The End of Free Content?
This time of year, predictions abound, but most of them turn out to be wide of the mark. However, this prediction, from Newsweek's Techtonic Shifts Blog, has the ring of truth about it. In his post, Barrett Sheridan states that "Many of the startups and media sites that define the e-commerce ecosystem are, at long last, making serious plans to make serious money." He lists Hulu and music sites, including iTunes. Apple recently purchased Lala, a streaming music service, for around $100,000,000. Sheridan opines that Apple bought Lala for "its talented engineers and their cloudy expertise," not for its revenues, which are "negligible."

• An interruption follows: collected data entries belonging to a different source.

Lemma find_map_None {A B} (f : A -> option B) l :
  find_map f l = None -> forall a, a ∈ l -> f a = None.
Proof.
  induction l as [|x l IH]; simpl.
  - intros _ a Ha. by apply not_elem_of_nil in Ha.
  - destruct (f x) eqn:E; [done|]. intros H a Ha.
    apply elem_of_cons in Ha as [->|Ha]; [done|]. by apply IH.
Qed.

Lemma find_map_unique {A B} (f : A -> option B) l y b :
  y ∈ l -> f y = Some b -> (forall z b', z ∈ l -> f z = Some b' -> b' = b) ->
  find_map f l = Some b.
Proof.
  induction l as [|x l IH]; intros Hy Hf Hu; simpl; [by apply not_elem_of_nil in Hy|].
  destruct (f x) as [b'|] eqn:E.
  - f_equal. eapply Hu; [left|done].
  - apply elem_of_cons in Hy as [->|Hy]; [congruence|]. apply IH; try done.
    intros z b' Hz. apply Hu. by right.
Qed.

(** Rust's [let Some(x) = o else { return Ok(()) }]. *)
Notation "'let_some' x ':=' o 'in' k" :=
  (match o with Some x => k | None => mret tt end)
  (at level 200, x pattern, o at level 100, k at level 200).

Owners of print media are also exploring their options. Rupert Murdoch, the owner of News Corporation, is actively exploring put his news sites behind a pay wall this year. According to Sheridan, "That would open the door for competitors to make the same move. The New York Times, for instance, is debating the wisdom of charging for online content too. If Murdoch's plan proves successful, emboldened newspapers and magazines across the country would begin erecting their own digital pay walls." As a consumer, I hate the idea of having to pay for content; I am accustomed to getting it for free. As Sheridan puts it, "Pirate Bay-surfing teens ... think free content is a human right only slightly less essential than oxygen." As a librarian, however, I understand that the only way to ensure the viability of high-quality content, which costs a lot of money to produce, is to put it on a paid footing.